In entrambi i casi, tenuti ben presenti le differenze tra i testi di carattere epico – seppur con fortissime valenze drammatiche – e dichiaratamente tragico, la descrizione serve ad approfondire la psicologia dei personaggi, facendone risaltare luci, ombre, abissi ed incertezze.
Inoltre, alla luce di una preferenza del termine intractabilis accordata da Seneca in contesto prosastico, insieme all’utilizzo di termini simili come immitis e ferus208, e considerando anche i versi usati da Virgilio per introdurre il paragone con la quercia209, è forse possibile desumere, sulla base appunto del discrimine lessicale tractabilis / intractabilis, che è proprio partendo dal ripudio di Didone che deriva la precisa scelta semantica senechiana, volta a rappresentare una particolare affinità di Ippolito con creature ostiche e selvagge, specie in relazione alla sua pervicace resistenza ad ogni tentazione femminile.
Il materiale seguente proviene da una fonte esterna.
(** Nothing was announced yet of an alert that is not in the table, and no recovery of
    one that is not resolved. *)
Lemma unannounced t id e :
  alerting_ok t →
  (e = "opened" ∧ alerts_rows t !! id = None ∨ e = "recovered" ∧ ∃ a, alerts_rows t !! id = Some a ∧ at_status a ≠ StatusResolved) →
  ∀ k x, notification_outbox t !! k = Some x → ox_idempotency_key x ≠ alert_key id e.
Proof.
  intros Hok He k x Hx Hk. pose proof (ao_announces _ Hok _ _ Hx) as Ha. unfold announces in Ha. rewrite Hk in Ha.
  destruct (ox_alert_id x) as [id'|]; [|destruct Ha as (_ & r & Ha); by apply alert_key_test in Ha].
  destruct Ha as (Ekey & a & Hrow & Hev). destruct He as [[-> Hnone]|[-> (a' & Ha' & Hs)]].
  - destruct Hev as [Ee|(Ee & _)]; rewrite Ee in Ekey; [apply alert_key_inj in Ekey as <-; congruence|by apply alert_key_events in Ekey].
  - destruct Hev as [Ee|(Ee & Hs' & _)]; rewrite Ee in Ekey; [by symmetry in Ekey; apply alert_key_events in Ekey|].
    apply alert_key_inj in Ekey as <-. congruence.
Qed.

(** What is queued when the status of an alert changes while notifications are enabled. *)
Definition queued (alertID event_type : string) (payload : FrozenMessage) (t t' : AlertTables) : Prop :=
  ∃ k o, notification_outbox t !! k = None ∧ notification_outbox t' = <[k := o]> (notification_outbox t) ∧ pending_delivery alertID event_type o ∧ ox_payload o = payload.

Definition message_of (a : AlertRow) (at_ : Time) : FrozenMessage :=
  mkFrozenMessage (at_kind a) (at_severity a) (at_title a) (at_source_type a) (at_source_id a) (at_occurrence_count a) at_.

Definition announced (t : AlertTables) (id : string) : Prop :=
  ∃ k o, notification_outbox t !! k = Some o ∧ ox_alert_id o = Some id ∧ ox_event_type o = "opened".

(** The alerts an event may be counted on: open, of the same kind and source, and seen
    in the last five minutes. *)
Definition same_alert (event : AlertEvent) (a : AlertRow) : Prop :=
  at_kind a = al_Code event ∧ at_source_type a = al_ResourceType event ∧ at_source_id a = al_ResourceID event.

Definition recent_open (event : AlertEvent) (now : Time) (t : AlertTables) (id : string) (a : AlertRow) : Prop :=
  alerts_rows t !! id = Some a ∧ same_alert event a ∧ at_status a = "open" ∧ now - 300 * second ≤ at_last_occurred_at a.

(** The event is counted on the alert [id], the one seen last of those. *)
Definition counted_on (event : AlertEvent) (now : Time) (t t' : AlertTables) (id : string) (a : AlertRow) : Prop :=
  recent_open event now t id a ∧ (∀ k b, recent_open event now t k b → at_last_occurred_at b ≤ at_last_occurred_at a) ∧
  t' = mkAlertTables
    (<[id := mkAlertRow (at_kind a) (al_Severity event) (at_source_type a) (at_source_id a) (al_Title event) (al_Message event) "open"
       (at_occurrence_count a + 1) (at_first_occurred_at a) now (at_acknowledged_by a) (at_acknowledged_at a) (at_resolved_at a) (at_created_at a) now]> (alerts_rows t))
    (notification_config t) (notification_outbox t) (alert_rule_states t).

(** A new alert is opened, and announced when notifications are enabled. *)
Definition opened_anew (event : AlertEvent) (now : Time) (t t' : AlertTables) (id : string) : Prop :=
  (∀ k b, ¬ recent_open event now t k b) ∧ alerts_rows t !! id = None ∧
  alerts_rows t' =
    <[id := mkAlertRow (al_Code event) (al_Severity event) (al_ResourceType event) (al_ResourceID event) (al_Title event) (al_Message event) "open" 1
       now now None None None now now]> (alerts_rows t) ∧
  notification_config t' = notification_config t ∧ alert_rule_states t' = alert_rule_states t ∧
  if feishu_enabled t
  then queued id "opened" (mkFrozenMessage (al_Code event) (al_Severity event) (al_Title event) (al_ResourceType event) (al_ResourceID event) 1 now) t t'
  else notification_outbox t' = notification_outbox t.

(** The exact effect of raising an alert. *)
Definition raised (event : AlertEvent) (now : Time) (t t' : AlertTables) : Prop :=
  (∃ id a, counted_on event now t t' id a) ∨ (∃ id, opened_anew event now t t' id).
Lemma hanging_webhook_unrecorded_witness :
  (ox_attempts <$> notification_outbox (co_alerts hanging_passes.1.1) !! "delivery-1") = Some 30 ∧
  ∀ id, option_Forall2 unrecorded (notification_outbox (part (C := Console) console) !! id) (notification_outbox (part (C := Console) hanging_passes.1.1) !! id).
Proof.
  split; [vm_compute; reflexivity|].
  assert (abides without_faults clock_of_passes) as Ho.
  { split; [|constructor]. apply Forall_forall. intros x _. exact I. }
  exact (proj2 (under_result _ _ _ _ clock_of_passes
    (hanging_webhook_unrecorded (api := silent) key_file vault_keys without_faults without_faults_calm (silent_hangs without_faults) 30 console console_usable) Ho)).
Defined.
(* ===== verification/OpsRules.v ===== *)
(** * OpsRules

    [internal/ops]: the rules that watch servers and runs, the state they keep in
    [alert_rule_states], and one pass of the loop that evaluates them and delivers the
    notifications.

    The scan runs under a context of its own, like the delivery; the health endpoint is
    the interface [SuccessRecorder]. *)

From Stdlib Require Import SpecFloat.
From S2P Require Import Prelude GoStd GoFloat GoCrypto Model World Schema Session SchedulerService Redaction Secrets Accounts Alerts Notifications.

Definition offlineThreshold : Duration := 2 * minute.
Definition queueThreshold : Duration := 10 * minute.
Definition snapshotMaxAge : Duration := 2 * minute.

(** ** rules.go: data *)

Record ResourceSample : Type := mkResourceSample {
  rp_MemoryTotalBytes : Z; rp_MemoryAvailableBytes : Z; rp_DiskTotalBytes : Z; rp_DiskAvailableBytes : Z; rp_CollectedAt : Time
}.

Record ServerObservation : Type := mkServerObservation {
  so_ID : string; so_Name : string; so_Enabled : bool; so_Draining : bool; so_LastSeenAt : option Time; so_Samples : list ResourceSample
}.

Record RunObservation : Type := mkRunObservation { ro_ID : string; ro_TaskName : string; ro_State : RunState; ro_QueuedAt : Time }.

Record RuleSnapshot : Type := mkRuleSnapshot { rn_Servers : list ServerObservation; rn_Runs : list RunObservation }.

Record Evaluation : Type := mkEvaluation {
  ev_Key : RuleKey; ev_Bad : bool; ev_Good : bool; ev_Value : option float64; ev_EvaluatedAt : Time; ev_RequiredConsecutive : Z;
  ev_SampleBased : bool; ev_Event : AlertEvent
}.

Record Transition : Type := mkTransition { tn_Evaluation : Evaluation; tn_DesiredActive : bool }.

(** ** rules.go: evaluation *)

Definition evaluateServerAvailability (server : ServerObservation) (now : Time) : Evaluation :=
  let bad := so_Enabled server && match so_LastSeenAt server with None => true | Some seen => negb (now - offlineThreshold <? seen) end in
  mkEvaluation (mkRuleKey "agent_offline" "server" (so_ID server)) bad (negb bad) None now 1 false
    (mkAlertEvent "server" (so_ID server) "agent_offline" SeverityCritical "服务器离线"
       ("执行服务器 " +:+ so_Name server +:+ " 已超过 2 分钟没有心跳")).

Definition resourceEvaluation (server : ServerObservation) (code title : string) (value : option float64) (bad good : bool) (evaluatedAt : Time) (required : Z) : Evaluation :=
  mkEvaluation (mkRuleKey code "server" (so_ID server)) bad good value evaluatedAt required (bool_decide (is_Some value))
    (mkAlertEvent "server" (so_ID server) code SeverityWarning title ("执行服务器 " +:+ so_Name server +:+ " 的可用资源低于告警阈值")).

(** [float64(available) / float64(total) * 100] *)
Definition percentage (available total : Z) : float64 := float_mul (float_div (float_of_int available) (float_of_int total)) (float_of_int 100).

Definition below (value : float64) (limit : Z) : bool := SFltb value (float_of_int limit).
Definition above (value : float64) (limit : Z) : bool := SFltb (float_of_int limit) value.

Definition memory_title : string := "服务器可用内存不足".
Definition disk_title : string := "服务器可用磁盘不足".

Definition evaluate_sample (server : ServerObservation) (now : Time) (sample : ResourceSample) : list Evaluation :=
  if (now <? rp_CollectedAt sample) || (snapshotMaxAge <? now - rp_CollectedAt sample) then []
  else
    (if 0 <? rp_MemoryTotalBytes sample
     then let value := percentage (rp_MemoryAvailableBytes sample) (rp_MemoryTotalBytes sample) in
          [resourceEvaluation server "memory_low" memory_title (Some value) (below value 10) (above value 15) (rp_CollectedAt sample) 2]
     else []) ++
    (if 0 <? rp_DiskTotalBytes sample
     then let value := percentage (rp_DiskAvailableBytes sample) (rp_DiskTotalBytes sample) in
          [resourceEvaluation server "disk_low" disk_title (Some value) (below value 15) (above value 20) (rp_CollectedAt sample) 2]
     else []).

Definition evaluate_server (now : Time) (server : ServerObservation) : list Evaluation :=
  evaluateServerAvailability server now ::
  (if negb (so_Enabled server)
   then [resourceEvaluation server "memory_low" memory_title None false true now 1; resourceEvaluation server "disk_low" disk_title None false true now 1]
   else stable_sort (λ a b, rp_CollectedAt a <? rp_CollectedAt b) (so_Samples server) ≫= evaluate_sample server now).

Definition evaluate_run (now : Time) (run : RunObservation) : list Evaluation :=
  let queueBad := bool_decide (ro_State run = Queued) && negb (now - queueThreshold <? ro_QueuedAt run) in
  mkEvaluation (mkRuleKey "queue_timeout" "run" (ro_ID run)) queueBad (negb queueBad) None now 1 false
    (mkAlertEvent "run" (ro_ID run) "queue_timeout" SeverityWarning "任务排队超过 10 分钟" ("任务 " +:+ ro_TaskName run +:+ " 正在等待可用服务器")) ::
  (if bool_decide (ro_State run ∈ [Failed; TimedOut])
   then [mkEvaluation (mkRuleKey "task_failed" "run" (ro_ID run)) true false None now 1 false
           (mkAlertEvent "run" (ro_ID run) "task_failed" SeverityCritical (if bool_decide (ro_State run = TimedOut) then "任务执行超时" else "任务执行失败")
              ("任务 " +:+ ro_TaskName run +:+ " 已结束，请在执行记录中查看状态"))]
   else []).

Definition evaluateSnapshot (snapshot : RuleSnapshot) (now : Time) : list Evaluation :=
  (rn_Servers snapshot ≫= evaluate_server now) ++ (rn_Runs snapshot ≫= evaluate_run now).

Definition tn_Key (t : Transition) : RuleKey := ev_Key (tn_Evaluation t).

(** The keys in the order of their first occurrence. *)
Fixpoint first_keys (seen : gset RuleKey) (keys : list RuleKey) : list RuleKey :=
  match keys with
  | [] => []
  | key :: rest => if bool_decide (key ∈ seen) then first_keys seen rest else key :: first_keys ({[key]} ∪ seen) rest
  end.

Definition deduplicateTransitions (values : list Transition) : list Transition :=
  let latest := foldl (λ (m : gmap RuleKey Transition) value, <[tn_Key value := value]> m) ∅ values in
  omap (λ key, latest !! key) (first_keys ∅ (tn_Key <$> values)).

(** ** postgres.go *)

Definition new_rule_state : RuleState := mkRuleState false false 0 0 None 0.

Definition ruled (sourceType : string) (sourceID : string) (t : AlertTables) : bool :=
  existsb (λ p, bool_decide (rk_SourceType p.1 = sourceType) && bool_decide (rk_SourceID p.1 = sourceID)) (map_to_list (alert_rule_states t)).

Definition sample_of (row : ServerSnapshotRow) : ResourceSample :=
  mkResourceSample (ss_memory_total_bytes row) (ss_memory_available_bytes row) (ss_disk_total_bytes row) (ss_disk_available_bytes row) (ss_collected_at row).

(** The two latest snapshots, in the order of their times. *)
Definition samples_of (serverID : string) (d : DB) : list ResourceSample :=
  let latest := take 2 (stable_sort (λ a b, ss_collected_at b <? ss_collected_at a) (filter (λ row, ss_server_id row = serverID) (server_snapshots d))) in
  sample_of <$> stable_sort (λ a b, ss_collected_at a <? ss_collected_at b) latest.

Definition observed_servers (d : DB) (t : AlertTables) : list ServerObservation :=
  (λ p, mkServerObservation p.1 (se_name p.2) (se_enabled p.2) (se_drain_requested p.2) (se_last_seen_at p.2) []) <$>
    stable_sort (λ a b, string_lt a.1 b.1) (filter (λ p, se_enabled p.2 || ruled "server" p.1 t = true) (map_to_list (servers d))).

(** [WHERE] of the runs. *)
Definition run_observed (now : Time) (t : AlertTables) (id : string) (row : RunRow) : bool :=
  (bool_decide (tr_state row = Queued) && (rs_queued_at (tr_spec row) <=? now - queueThreshold)) ||
  (bool_decide (tr_state row ∈ [Failed; TimedOut]) && negb (bool_decide (is_Some (alert_rule_states t !! mkRuleKey "task_failed" "run" id)))) ||
  ruled "run" id t.

Definition observe_run (d : DB) (p : string * RunRow) : option RunObservation :=
  definition ← task_definitions d !! rs_task_definition_id (tr_spec p.2);
  Some (mkRunObservation p.1 (df_name definition) (tr_state p.2) (rs_queued_at (tr_spec p.2))).

Definition observed_runs (now : Time) (d : DB) (t : AlertTables) : list RunObservation :=
  omap (observe_run d) (stable_sort (λ a b, string_lt a.1 b.1) (filter (λ p, run_observed now t p.1 p.2 = true) (map_to_list (task_runs d)))).

Section repository.
Context {C : Type} `{!Has DB C, !Has AlertTables C, !Has CallContext C}.

Definition Snapshot_ (now : Time) : Prog C RuleSnapshot :=
  let! found := in_ctx (observe "读取运维服务器" (λ c, observed_servers (part c) (part c))) in
  let! found := match found with
                | [] => ret []
                | _ => in_ctx (observe "读取服务器资源快照" (λ c,
                         (λ s, mkServerObservation (so_ID s) (so_Name s) (so_Enabled s) (so_Draining s) (so_LastSeenAt s) (samples_of (so_ID s) (part c))) <$> found))
                end in
  let! runs := in_ctx (observe "读取运维任务运行" (λ c, observed_runs now (part c) (part c))) in
  ret (mkRuleSnapshot found runs).

(** [INSERT ... ON CONFLICT DO NOTHING] and the [SELECT]. *)
Definition load_state (key : RuleKey) (t : AlertTables) : AlertTables * RuleState :=
  match alert_rule_states t !! key with
  | Some state => (t, state)
  | None => (t <| alert_rule_states ::= <[key := new_rule_state]> |>, new_rule_state)
  end.

Definition loadRuleState (key : RuleKey) : TxOn AlertTables C RuleState :=
  exec "创建运维规则状态" (λ t, Some (load_state key t).1) ;;!
  query_one "锁定运维规则状态" (λ t, alert_rule_states t !! key).

(** The state after an evaluation. *)
Definition evaluate (e : Evaluation) (s : RuleState) : RuleState :=
  if ev_SampleBased e && negb (rl_LastEvaluatedAt s <? ev_EvaluatedAt e) then s
  else
    let s := s <| rl_LastEvaluatedAt := ev_EvaluatedAt e |> <| rl_LastValue := ev_Value e |> in
    if ev_Bad e then
      let s := s <| rl_ConsecutiveBad := rl_ConsecutiveBad s + 1 |> <| rl_ConsecutiveGood := 0 |> in
      if ev_RequiredConsecutive e <=? rl_ConsecutiveBad s then s <| rl_DesiredActive := true |> else s
    else if ev_Good e then
      let s := s <| rl_ConsecutiveGood := rl_ConsecutiveGood s + 1 |> <| rl_ConsecutiveBad := 0 |> in
      if ev_RequiredConsecutive e <=? rl_ConsecutiveGood s then s <| rl_DesiredActive := false |> else s
    else s <| rl_ConsecutiveBad := 0 |> <| rl_ConsecutiveGood := 0 |>.

(** [UPDATE alert_rule_states SET ...]: the column active stays. *)
Definition save_state (key : RuleKey) (s : RuleState) (t : AlertTables) : option AlertTables :=
  if (2 ^ 31 <=? rl_ConsecutiveBad s) || (2 ^ 31 <=? rl_ConsecutiveGood s) then None
  else Some (t <| alert_rule_states ::= alter (λ row, s <| rl_Active := rl_Active row |>) key |>).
Fondamentale, nel primo delinearsi della storia della Didone virgiliana, è la metafora relativa alla passione che consuma come una fiamma e, a questo collegata, l’idea della ferita d’amore. L’incipit del IV libro recita infatti:
At regina gravi iamdudum saucia cura
vultus alit venis et caeco carpitur igni. (Eneide, IV, 1-2).
Il concetto viene ripreso, nonché semanticamente variato /approfondito, in seguito: […] est mollis flamma medullas
Interea et tacitum vivt sub pectore volnus. Uritur infelix Dido, totaque vagatur
Urbe furens, qualis coniecta cerva sagitta (Eneide, IV, 66-69)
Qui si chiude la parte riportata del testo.